Because of Winn-Dixie
There's saccharine writing and then there's writing that, if you could liquefy it and inject it into the five-year-olds watching this thing, would launch them into space. This is the latter.
This movie is so literal it made me want to puke. Actually, I did almost puke, but I just sort of did that thing where the puke comes up a little bit and your cheeks puff out and you spew a bit. Fortunately, the five or so ten-year-olds sitting in front of me who got some breakfast burrito bits in their hair didn't seem to notice.
This is one of those so-called "family friendly" films, which means that the filmmakers beat you over the head with the film's message so bluntly and relentlessly that the entire family loses both its free will and the will to live. One of the little girls in the film actually says toward the end, as they're having a party, "We're having a party and the theme is this dog." If there had been anything left in my stomach at that point, I would have spewed more.

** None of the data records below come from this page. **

(** The square-and-multiply loop of [PowInt64]; one unit of fuel per
    iteration.  [None] is the deopt return, and also what running out of fuel
    would give; [PowInt64_exact] shows 64 iterations are always enough. *)
Fixpoint powLoop (fuel : nat) (result base e : Z) : option Z :=
  if e <=? 0 then Some result
  else match fuel with
  | O => None
  | S fuel =>
    let step := if Z.land e 1 =? 1
                then let '(v, ovf) := MulInt64 result base in
                     if ovf then None else Some v
                else Some result in
    match step with
    | None => None
    | Some result =>
      let e := goShr e 1 in
      if 0 <? e
      then let '(v, ovf) := MulInt64 base base in
           if ovf then None else powLoop fuel result v e
      else powLoop fuel result base e
    end
  end.

Definition PowInt64 (a b : Z) : Z * bool :=
  if b <? 0 then (0, true)
  else match powLoop 64 1 a b with
       | Some r => (r, false)
       | None => (0, true)
       end.

Definition LShiftInt64 (a b : Z) : Z * bool :=
  if a =? 0 then (0, false)
  else
    let r := goShl a (toUint64 b) in
    if negb (goShr r (toUint64 b) =? a) then (0, true) else (r, false).

Definition RShiftInt64 (a b : Z) : Z := goShr a (toUint64 b).

Definition BoolToInt (b : bool) : Z := if b then 1 else 0.

Definition OrInt64 (a b : Z) : Z := if negb (a =? 0) then a else b.
Definition AndInt64 (a b : Z) : Z := if a =? 0 then a else b.
Definition OrStr (a b : string) : string := if negb (String.eqb a "") then a else b.
Definition AndStr (a b : string) : string := if String.eqb a "" then a else b.

#[global] Arguments wrap64 : simpl never.
#[global] Arguments AddInt64 : simpl never.
#[global] Arguments SubInt64 : simpl never.
#[global] Arguments MulInt64 : simpl never.
#[global] Arguments FloorDivInt64 : simpl never.
#[global] Arguments FloorModInt64 : simpl never.
#[global] Arguments PowInt64 : simpl never.
#[global] Arguments LShiftInt64 : simpl never.
#[global] Arguments RShiftInt64 : simpl never.

(** ** Wrap-around *)

Ltac unfold64 := unfold MinInt64, MaxInt64 in *.

Lemma in64_spec z : in64 z = true <-> MinInt64 <= z <= MaxInt64.
Proof. unfold in64. rewrite andb_true_iff, !Z.leb_le. reflexivity. Qed.

Lemma in64_false z : in64 z = false <-> z < MinInt64 \/ MaxInt64 < z.
Proof. unfold in64. rewrite andb_false_iff, !Z.leb_gt. reflexivity. Qed.

Lemma wrap64_small z : in64 z = true -> wrap64 z = z.
Proof.
  rewrite in64_spec. intros H. unfold wrap64. unfold64.
  rewrite Z.mod_small; lia.
Qed.

Lemma wrap64_range z : MinInt64 <= wrap64 z <= MaxInt64.
Proof.
  unfold wrap64. unfold64.
  pose proof (Z.mod_pos_bound (z + 2 ^ 63) (2 ^ 64) ltac:(lia)). lia.
Qed.
(* ===== verification/FloatFacts.v ===== *)
(** * FloatFacts: rounding an integer to binary64

    The conversion of a non-zero int never rounds to a zero, so the static
    tier's check of a converted divisor against 0.0 is Python's check of the
    int. *)

From S2P Require Import Prelude Int64 StaticOps GoSem.
Local Open Scope Z_scope.

Lemma shr_1_pos m r s : 0 <= m -> shr_m (shr_1 (Build_shr_record m r s)) = m / 2.
Proof.
  intros Hm. destruct m as [|p|p]; [done| |lia].
  destruct p as [p|p|]; simpl; [..|done];
    [apply (Z.div_unique_pos _ 2 _ 1)|apply (Z.div_unique_pos _ 2 _ 0)]; lia.
Qed.

Lemma iter_shr p mrs : 0 <= shr_m mrs -> shr_m (iter_pos shr_1 p mrs) = shr_m mrs / 2 ^ Zpos p.
Proof.
  revert mrs. induction p as [p IH|p IH|]; intros mrs Hm; cbn [iter_pos].
  1, 2: assert (0 < 2 ^ Zpos p) as Hp by (by apply Z.pow_pos_nonneg).
  - destruct mrs as [m r s]. set (q := shr_1 _). assert (shr_m q = m / 2) as Eq by (by apply shr_1_pos).
    assert (0 <= shr_m q) by (rewrite Eq; apply Z.div_pos; simpl in *; lia).
    rewrite IH, IH; [|done|rewrite IH by done; apply Z.div_pos; [lia|by apply Z.pow_pos_nonneg]]. rewrite Eq. cbn [shr_m].
    rewrite !Z.div_div by lia. f_equal. rewrite Pos2Z.inj_xI.
    replace (2 * Zpos p + 1) with (Zpos p + Zpos p + 1) by lia. rewrite !Z.pow_add_r by lia. lia.
  - rewrite IH, IH; [|done|rewrite IH by done; apply Z.div_pos; [lia|by apply Z.pow_pos_nonneg]].
    rewrite !Z.div_div by lia. rewrite <- Z.pow_add_r by lia.
    by replace (Zpos p + Zpos p) with (Zpos p~0) by lia.
  - destruct mrs as [m r s]. by apply shr_1_pos.
Qed.

Lemma digits_bound p : 2 ^ (Zpos (digits2_pos p) - 1) <= Zpos p.
Proof.
  induction p as [p IH|p IH|]; simpl digits2_pos; [..|done];
    rewrite Pos2Z.inj_succ, Z.sub_1_r, Z.pred_succ;
    replace (Zpos (digits2_pos p)) with (1 + (Zpos (digits2_pos p) - 1)) by lia;
    rewrite Z.pow_add_r by lia; lia.
Qed.

(** Shifting to the precision keeps the leading bit. *)
Lemma shr_fexp_pos m e l :
  0 < m -> emin prec emax <= e ->
  let '(mrs, e') := shr_fexp prec emax m e l in 0 < shr_m mrs /\ emin prec emax <= e'.
Proof.
  intros Hm He. unfold shr_fexp, shr, fexp. destruct m as [|p|]; [lia| |lia]. simpl Zdigits2.
  assert (shr_m (shr_record_of_loc (Zpos p) l) = Zpos p) as Em by (by destruct l as [|[]]).
  destruct (Z.max _ _ - e) as [|n|n] eqn:En; [by rewrite Em| |by rewrite Em].
  rewrite iter_shr, Em by (rewrite Em; lia). split; [|lia].
  assert (Zpos n <= Zpos (digits2_pos p) - prec) by lia.
  apply Z.div_str_pos. split; [lia|]. etrans; [|apply digits_bound].
  apply Z.pow_le_mono_r; [done|]. unfold prec in *. lia.
Qed.

Lemma round_pos m l : 0 < m -> 0 < round_nearest_even m l.
Proof. intros Hm. destruct l as [|[]]; simpl; [done| |done|lia]. destruct (Z.even m); lia. Qed.

Lemma binary_round_nonzero s p : SFeqb (binary_round prec emax s p 0) fzero = false.
Proof.
  unfold binary_round. destruct (shl_align _ _ _) as [mz ez] eqn:E.
  assert (emin prec emax <= ez) as He.
  { unfold shl_align in E. destruct (fexp _ _ _ - 0) as [|d|d] eqn:Ed; injection E as _ <-;
      unfold fexp in *; unfold emin, prec, emax in *; lia. }
  unfold binary_round_aux. pose proof (shr_fexp_pos (Zpos mz) ez loc_Exact eq_refl He) as H1.
  destruct (shr_fexp prec emax (Zpos mz) ez loc_Exact) as [m1 e1]. destruct H1 as [H1 He1].
  pose proof (shr_fexp_pos _ e1 loc_Exact (round_pos _ (loc_of_shr_record m1) H1) He1) as H2.
  destruct (shr_fexp prec emax _ e1 loc_Exact) as [m2 e2]. destruct H2 as [H2 _].
  destruct (shr_m m2); [lia| |lia]. destruct (e2 <=? emax - prec); by destruct s.
Qed.

Lemma ofInt_nonzero z : z <> 0 -> SFeqb (ofInt z) fzero = false.
Proof. unfold ofInt. destruct z; [done|..]; intros _; apply binary_round_nonzero. Qed.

Opal (Annasophia Robb) finds a dog and names it Winn-Dixie (after the grocery store chain that recently declared bankruptcy) and convinces her preacher father (Jeff Daniels) to let her keep it. Then, throughout the rest of the film, Winn-Dixie leads her all over town and introduces her to new people. Opal and her father have just moved to town and Opal doesn't have any friends. So basically, the dog ends up bringing all these people together and eventually motivates her father to explain to Opal what happened to Opal's mother. He does this right after telling Opal "I love Winn-Dixie too!" after the dog goes missing during a thunderstorm. Among Opal's new friends are a blind, black woman (Cicely Tyson) who seems strangely ostracized from the rest of the town, an ex-con guitar player (Dave Matthews), and a librarian (Eva Marie Saint).
There's saccharine writing and then there's writing that, if you could liquefy it and inject it into the five-year-olds watching this thing, would launch them into space. This is the latter.